## Your objective
After finding the line containing "(* ===== verification/CfmlWitnesses.v" below, please output that line and each following one through the line containing "(a_string, (32%N, []));", exactly as written.

## Material for the task
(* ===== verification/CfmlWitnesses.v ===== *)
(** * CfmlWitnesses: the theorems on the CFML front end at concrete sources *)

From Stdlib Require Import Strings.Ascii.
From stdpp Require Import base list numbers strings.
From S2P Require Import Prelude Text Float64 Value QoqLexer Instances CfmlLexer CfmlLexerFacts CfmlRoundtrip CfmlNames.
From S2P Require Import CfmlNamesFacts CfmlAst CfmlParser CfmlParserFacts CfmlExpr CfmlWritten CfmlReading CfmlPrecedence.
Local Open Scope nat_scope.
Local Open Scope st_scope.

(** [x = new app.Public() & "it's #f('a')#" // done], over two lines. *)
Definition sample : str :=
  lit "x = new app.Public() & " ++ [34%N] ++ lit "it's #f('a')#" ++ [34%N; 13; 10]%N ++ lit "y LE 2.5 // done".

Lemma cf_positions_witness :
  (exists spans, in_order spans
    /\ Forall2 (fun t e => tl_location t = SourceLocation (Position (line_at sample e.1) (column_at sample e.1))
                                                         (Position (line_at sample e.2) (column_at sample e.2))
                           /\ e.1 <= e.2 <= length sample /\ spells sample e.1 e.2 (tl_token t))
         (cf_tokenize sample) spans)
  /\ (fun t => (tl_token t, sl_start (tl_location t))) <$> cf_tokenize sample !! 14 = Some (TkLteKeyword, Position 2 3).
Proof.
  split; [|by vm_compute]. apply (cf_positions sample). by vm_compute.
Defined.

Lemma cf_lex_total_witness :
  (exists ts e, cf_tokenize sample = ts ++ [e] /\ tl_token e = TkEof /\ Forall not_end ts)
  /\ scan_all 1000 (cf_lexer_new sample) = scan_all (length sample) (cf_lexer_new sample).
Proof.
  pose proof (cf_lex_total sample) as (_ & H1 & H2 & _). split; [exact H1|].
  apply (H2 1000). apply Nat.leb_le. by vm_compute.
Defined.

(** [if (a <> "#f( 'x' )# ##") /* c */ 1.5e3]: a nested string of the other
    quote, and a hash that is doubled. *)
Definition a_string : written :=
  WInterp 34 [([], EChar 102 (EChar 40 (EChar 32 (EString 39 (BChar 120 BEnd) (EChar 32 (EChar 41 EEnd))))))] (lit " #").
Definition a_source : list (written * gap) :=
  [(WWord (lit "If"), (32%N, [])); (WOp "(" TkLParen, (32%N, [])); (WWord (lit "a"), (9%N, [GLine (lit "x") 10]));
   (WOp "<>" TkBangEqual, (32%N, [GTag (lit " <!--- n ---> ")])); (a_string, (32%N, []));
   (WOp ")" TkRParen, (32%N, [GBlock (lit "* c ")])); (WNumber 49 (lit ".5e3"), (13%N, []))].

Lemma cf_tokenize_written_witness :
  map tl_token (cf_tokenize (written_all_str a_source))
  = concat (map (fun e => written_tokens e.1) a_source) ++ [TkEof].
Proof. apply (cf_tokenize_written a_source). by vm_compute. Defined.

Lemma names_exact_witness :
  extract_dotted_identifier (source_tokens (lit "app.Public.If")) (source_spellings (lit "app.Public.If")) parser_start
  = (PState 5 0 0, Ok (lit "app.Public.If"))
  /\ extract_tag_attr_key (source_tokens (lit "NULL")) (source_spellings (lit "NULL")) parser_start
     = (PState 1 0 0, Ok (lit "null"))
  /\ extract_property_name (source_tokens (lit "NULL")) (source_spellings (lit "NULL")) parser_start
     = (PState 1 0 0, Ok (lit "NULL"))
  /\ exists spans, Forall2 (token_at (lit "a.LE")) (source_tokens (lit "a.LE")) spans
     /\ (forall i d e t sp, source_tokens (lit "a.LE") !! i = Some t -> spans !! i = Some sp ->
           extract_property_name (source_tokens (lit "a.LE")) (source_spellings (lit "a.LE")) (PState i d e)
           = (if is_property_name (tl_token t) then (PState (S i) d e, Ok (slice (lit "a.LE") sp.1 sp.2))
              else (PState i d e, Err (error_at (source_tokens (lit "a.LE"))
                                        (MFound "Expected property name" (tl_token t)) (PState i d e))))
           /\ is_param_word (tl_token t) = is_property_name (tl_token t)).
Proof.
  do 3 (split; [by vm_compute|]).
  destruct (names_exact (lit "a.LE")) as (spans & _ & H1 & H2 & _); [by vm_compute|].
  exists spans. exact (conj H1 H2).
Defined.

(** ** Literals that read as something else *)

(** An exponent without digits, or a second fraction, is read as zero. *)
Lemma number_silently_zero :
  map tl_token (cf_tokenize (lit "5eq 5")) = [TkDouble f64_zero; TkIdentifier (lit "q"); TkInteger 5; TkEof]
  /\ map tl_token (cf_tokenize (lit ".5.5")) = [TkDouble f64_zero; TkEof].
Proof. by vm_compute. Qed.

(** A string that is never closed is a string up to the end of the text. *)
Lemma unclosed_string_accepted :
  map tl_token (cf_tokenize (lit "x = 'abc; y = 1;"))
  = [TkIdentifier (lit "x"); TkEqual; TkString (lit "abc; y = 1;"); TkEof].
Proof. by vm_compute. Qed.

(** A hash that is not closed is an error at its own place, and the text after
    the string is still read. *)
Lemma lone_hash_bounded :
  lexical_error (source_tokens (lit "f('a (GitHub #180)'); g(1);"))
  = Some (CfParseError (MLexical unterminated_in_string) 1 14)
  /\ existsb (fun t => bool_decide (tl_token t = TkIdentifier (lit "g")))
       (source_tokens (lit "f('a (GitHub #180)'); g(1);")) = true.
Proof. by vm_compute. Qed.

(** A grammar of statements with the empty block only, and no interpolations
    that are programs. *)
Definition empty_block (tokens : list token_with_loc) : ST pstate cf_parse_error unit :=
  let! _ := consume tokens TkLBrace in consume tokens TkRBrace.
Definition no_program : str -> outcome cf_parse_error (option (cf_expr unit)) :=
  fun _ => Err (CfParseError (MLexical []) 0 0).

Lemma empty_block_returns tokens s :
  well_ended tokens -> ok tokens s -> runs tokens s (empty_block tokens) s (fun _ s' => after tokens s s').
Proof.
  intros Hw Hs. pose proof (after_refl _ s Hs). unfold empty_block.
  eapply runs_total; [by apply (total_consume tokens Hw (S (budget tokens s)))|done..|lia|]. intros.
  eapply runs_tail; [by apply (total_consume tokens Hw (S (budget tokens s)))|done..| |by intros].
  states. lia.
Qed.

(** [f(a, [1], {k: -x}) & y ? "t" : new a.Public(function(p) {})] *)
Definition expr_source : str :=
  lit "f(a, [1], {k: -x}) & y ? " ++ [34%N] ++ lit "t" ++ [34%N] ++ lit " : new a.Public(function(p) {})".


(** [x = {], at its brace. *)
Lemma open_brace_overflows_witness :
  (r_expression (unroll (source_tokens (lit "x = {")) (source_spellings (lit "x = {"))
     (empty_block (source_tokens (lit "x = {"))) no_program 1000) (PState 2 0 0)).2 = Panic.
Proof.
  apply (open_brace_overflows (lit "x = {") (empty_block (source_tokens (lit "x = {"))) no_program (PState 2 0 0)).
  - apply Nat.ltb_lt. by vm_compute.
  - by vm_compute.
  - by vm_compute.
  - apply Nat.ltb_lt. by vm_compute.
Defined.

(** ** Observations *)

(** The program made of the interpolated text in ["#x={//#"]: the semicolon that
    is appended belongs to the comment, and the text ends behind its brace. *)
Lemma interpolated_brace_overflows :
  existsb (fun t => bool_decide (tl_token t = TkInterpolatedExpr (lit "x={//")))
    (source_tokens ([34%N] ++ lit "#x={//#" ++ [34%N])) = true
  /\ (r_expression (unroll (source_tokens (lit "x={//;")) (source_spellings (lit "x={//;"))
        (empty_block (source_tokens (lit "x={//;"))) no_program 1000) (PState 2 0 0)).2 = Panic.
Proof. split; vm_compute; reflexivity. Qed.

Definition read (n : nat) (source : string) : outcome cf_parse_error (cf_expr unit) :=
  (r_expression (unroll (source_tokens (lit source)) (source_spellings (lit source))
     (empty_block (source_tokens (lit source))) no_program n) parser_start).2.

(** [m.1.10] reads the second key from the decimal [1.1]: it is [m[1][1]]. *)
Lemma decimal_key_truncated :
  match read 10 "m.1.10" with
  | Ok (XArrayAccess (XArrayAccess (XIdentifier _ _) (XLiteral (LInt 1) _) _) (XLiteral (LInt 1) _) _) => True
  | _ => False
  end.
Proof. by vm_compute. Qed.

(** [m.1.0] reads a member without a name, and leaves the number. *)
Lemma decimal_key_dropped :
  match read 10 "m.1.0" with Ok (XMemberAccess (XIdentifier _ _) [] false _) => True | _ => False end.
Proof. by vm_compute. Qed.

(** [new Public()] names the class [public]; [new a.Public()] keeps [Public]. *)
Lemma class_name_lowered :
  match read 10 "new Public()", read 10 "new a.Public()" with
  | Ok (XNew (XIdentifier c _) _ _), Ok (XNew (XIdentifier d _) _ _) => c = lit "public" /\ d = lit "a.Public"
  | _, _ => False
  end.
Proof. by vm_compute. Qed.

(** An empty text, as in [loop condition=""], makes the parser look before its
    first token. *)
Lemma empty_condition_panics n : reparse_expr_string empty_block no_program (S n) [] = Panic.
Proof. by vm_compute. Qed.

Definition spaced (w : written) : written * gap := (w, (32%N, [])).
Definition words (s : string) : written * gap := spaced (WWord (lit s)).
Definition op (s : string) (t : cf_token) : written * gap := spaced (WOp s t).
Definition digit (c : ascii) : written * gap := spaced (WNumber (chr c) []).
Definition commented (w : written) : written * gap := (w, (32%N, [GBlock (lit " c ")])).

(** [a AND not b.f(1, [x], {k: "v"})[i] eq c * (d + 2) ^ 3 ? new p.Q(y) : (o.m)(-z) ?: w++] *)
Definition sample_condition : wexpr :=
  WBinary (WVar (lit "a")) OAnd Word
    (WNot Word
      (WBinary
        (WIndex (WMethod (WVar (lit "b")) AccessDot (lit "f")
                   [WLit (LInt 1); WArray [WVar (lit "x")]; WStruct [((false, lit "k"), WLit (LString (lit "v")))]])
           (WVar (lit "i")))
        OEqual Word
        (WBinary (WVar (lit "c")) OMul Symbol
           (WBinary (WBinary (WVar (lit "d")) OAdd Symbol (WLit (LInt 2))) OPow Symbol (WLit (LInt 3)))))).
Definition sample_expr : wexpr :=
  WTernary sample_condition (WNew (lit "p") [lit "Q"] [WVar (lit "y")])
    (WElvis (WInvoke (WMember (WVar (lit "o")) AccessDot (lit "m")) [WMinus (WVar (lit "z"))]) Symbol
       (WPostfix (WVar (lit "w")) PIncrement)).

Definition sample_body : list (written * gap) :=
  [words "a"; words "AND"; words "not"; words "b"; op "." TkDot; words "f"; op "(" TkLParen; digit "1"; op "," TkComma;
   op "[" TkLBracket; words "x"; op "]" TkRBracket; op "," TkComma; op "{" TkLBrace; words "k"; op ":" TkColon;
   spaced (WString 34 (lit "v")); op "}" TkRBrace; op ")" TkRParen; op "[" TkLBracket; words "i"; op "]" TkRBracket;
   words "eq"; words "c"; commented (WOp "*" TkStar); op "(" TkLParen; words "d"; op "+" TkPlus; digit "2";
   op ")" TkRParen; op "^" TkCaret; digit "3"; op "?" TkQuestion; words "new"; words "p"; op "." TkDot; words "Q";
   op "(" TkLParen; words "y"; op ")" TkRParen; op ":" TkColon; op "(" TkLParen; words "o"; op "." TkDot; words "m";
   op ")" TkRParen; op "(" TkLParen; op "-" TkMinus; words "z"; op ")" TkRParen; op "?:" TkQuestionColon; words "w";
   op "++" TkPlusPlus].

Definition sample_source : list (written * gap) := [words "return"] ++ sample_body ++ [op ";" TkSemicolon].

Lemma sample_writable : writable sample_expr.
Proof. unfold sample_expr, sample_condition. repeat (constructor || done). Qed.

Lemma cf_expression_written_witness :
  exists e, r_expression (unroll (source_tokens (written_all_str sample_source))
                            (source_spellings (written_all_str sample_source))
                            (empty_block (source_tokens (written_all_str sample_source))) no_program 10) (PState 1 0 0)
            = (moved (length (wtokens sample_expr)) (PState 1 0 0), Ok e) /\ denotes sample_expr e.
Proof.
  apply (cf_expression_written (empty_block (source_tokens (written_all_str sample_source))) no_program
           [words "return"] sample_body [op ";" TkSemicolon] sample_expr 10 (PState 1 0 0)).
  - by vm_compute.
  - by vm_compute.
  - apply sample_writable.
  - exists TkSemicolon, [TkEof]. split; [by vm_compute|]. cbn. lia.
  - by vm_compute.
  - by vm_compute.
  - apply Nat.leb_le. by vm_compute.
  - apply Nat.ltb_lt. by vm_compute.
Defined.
* * *
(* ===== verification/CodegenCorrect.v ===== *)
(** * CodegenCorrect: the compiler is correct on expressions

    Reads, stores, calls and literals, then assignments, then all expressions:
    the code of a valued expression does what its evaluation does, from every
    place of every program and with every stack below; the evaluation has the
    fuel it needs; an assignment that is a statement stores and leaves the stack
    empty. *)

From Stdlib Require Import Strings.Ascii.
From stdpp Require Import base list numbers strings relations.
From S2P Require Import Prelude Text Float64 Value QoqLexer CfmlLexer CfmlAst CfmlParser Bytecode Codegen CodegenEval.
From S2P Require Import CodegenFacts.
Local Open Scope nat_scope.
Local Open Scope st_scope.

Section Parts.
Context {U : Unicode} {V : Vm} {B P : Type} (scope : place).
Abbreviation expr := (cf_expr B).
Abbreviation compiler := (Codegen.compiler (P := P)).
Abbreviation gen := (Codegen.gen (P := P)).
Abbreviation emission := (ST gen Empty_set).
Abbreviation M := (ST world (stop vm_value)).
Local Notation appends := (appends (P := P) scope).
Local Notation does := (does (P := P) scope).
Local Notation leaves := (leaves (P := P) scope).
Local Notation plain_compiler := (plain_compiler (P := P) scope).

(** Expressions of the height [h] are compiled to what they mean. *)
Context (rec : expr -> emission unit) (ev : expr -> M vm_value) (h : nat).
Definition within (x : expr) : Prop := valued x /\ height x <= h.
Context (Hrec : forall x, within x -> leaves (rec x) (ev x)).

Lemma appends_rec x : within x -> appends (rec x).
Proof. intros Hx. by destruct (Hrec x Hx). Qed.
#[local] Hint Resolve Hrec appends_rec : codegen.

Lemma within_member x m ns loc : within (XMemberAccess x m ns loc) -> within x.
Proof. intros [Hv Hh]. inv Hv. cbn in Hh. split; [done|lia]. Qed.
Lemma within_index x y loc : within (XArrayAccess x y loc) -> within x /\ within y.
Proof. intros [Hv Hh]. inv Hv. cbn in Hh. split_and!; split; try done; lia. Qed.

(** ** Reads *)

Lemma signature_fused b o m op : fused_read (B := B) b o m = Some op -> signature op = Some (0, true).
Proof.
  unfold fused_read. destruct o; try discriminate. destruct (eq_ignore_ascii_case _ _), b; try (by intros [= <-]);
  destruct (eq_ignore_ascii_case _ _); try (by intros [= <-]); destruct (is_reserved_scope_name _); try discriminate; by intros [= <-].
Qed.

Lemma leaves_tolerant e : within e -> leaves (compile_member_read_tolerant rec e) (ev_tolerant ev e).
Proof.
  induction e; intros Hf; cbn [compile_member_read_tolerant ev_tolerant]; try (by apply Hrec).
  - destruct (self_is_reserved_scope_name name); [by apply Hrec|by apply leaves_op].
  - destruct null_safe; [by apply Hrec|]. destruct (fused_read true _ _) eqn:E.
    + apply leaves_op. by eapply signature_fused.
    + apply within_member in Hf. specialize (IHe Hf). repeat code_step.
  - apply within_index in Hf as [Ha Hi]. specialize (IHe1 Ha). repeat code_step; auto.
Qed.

## Task output
(* ===== verification/CfmlWitnesses.v ===== *)
(** * CfmlWitnesses: the theorems on the CFML front end at concrete sources *)

From Stdlib Require Import Strings.Ascii.
From stdpp Require Import base list numbers strings.
From S2P Require Import Prelude Text Float64 Value QoqLexer Instances CfmlLexer CfmlLexerFacts CfmlRoundtrip CfmlNames.
From S2P Require Import CfmlNamesFacts CfmlAst CfmlParser CfmlParserFacts CfmlExpr CfmlWritten CfmlReading CfmlPrecedence.
Local Open Scope nat_scope.
Local Open Scope st_scope.

(** [x = new app.Public() & "it's #f('a')#" // done], over two lines. *)
Definition sample : str :=
  lit "x = new app.Public() & " ++ [34%N] ++ lit "it's #f('a')#" ++ [34%N; 13; 10]%N ++ lit "y LE 2.5 // done".

Lemma cf_positions_witness :
  (exists spans, in_order spans
    /\ Forall2 (fun t e => tl_location t = SourceLocation (Position (line_at sample e.1) (column_at sample e.1))
                                                         (Position (line_at sample e.2) (column_at sample e.2))
                           /\ e.1 <= e.2 <= length sample /\ spells sample e.1 e.2 (tl_token t))
         (cf_tokenize sample) spans)
  /\ (fun t => (tl_token t, sl_start (tl_location t))) <$> cf_tokenize sample !! 14 = Some (TkLteKeyword, Position 2 3).
Proof.
  split; [|by vm_compute]. apply (cf_positions sample). by vm_compute.
Defined.

Lemma cf_lex_total_witness :
  (exists ts e, cf_tokenize sample = ts ++ [e] /\ tl_token e = TkEof /\ Forall not_end ts)
  /\ scan_all 1000 (cf_lexer_new sample) = scan_all (length sample) (cf_lexer_new sample).
Proof.
  pose proof (cf_lex_total sample) as (_ & H1 & H2 & _). split; [exact H1|].
  apply (H2 1000). apply Nat.leb_le. by vm_compute.
Defined.

(** [if (a <> "#f( 'x' )# ##") /* c */ 1.5e3]: a nested string of the other
    quote, and a hash that is doubled. *)
Definition a_string : written :=
  WInterp 34 [([], EChar 102 (EChar 40 (EChar 32 (EString 39 (BChar 120 BEnd) (EChar 32 (EChar 41 EEnd))))))] (lit " #").
Definition a_source : list (written * gap) :=
  [(WWord (lit "If"), (32%N, [])); (WOp "(" TkLParen, (32%N, [])); (WWord (lit "a"), (9%N, [GLine (lit "x") 10]));
   (WOp "<>" TkBangEqual, (32%N, [GTag (lit " <!--- n ---> ")])); (a_string, (32%N, []));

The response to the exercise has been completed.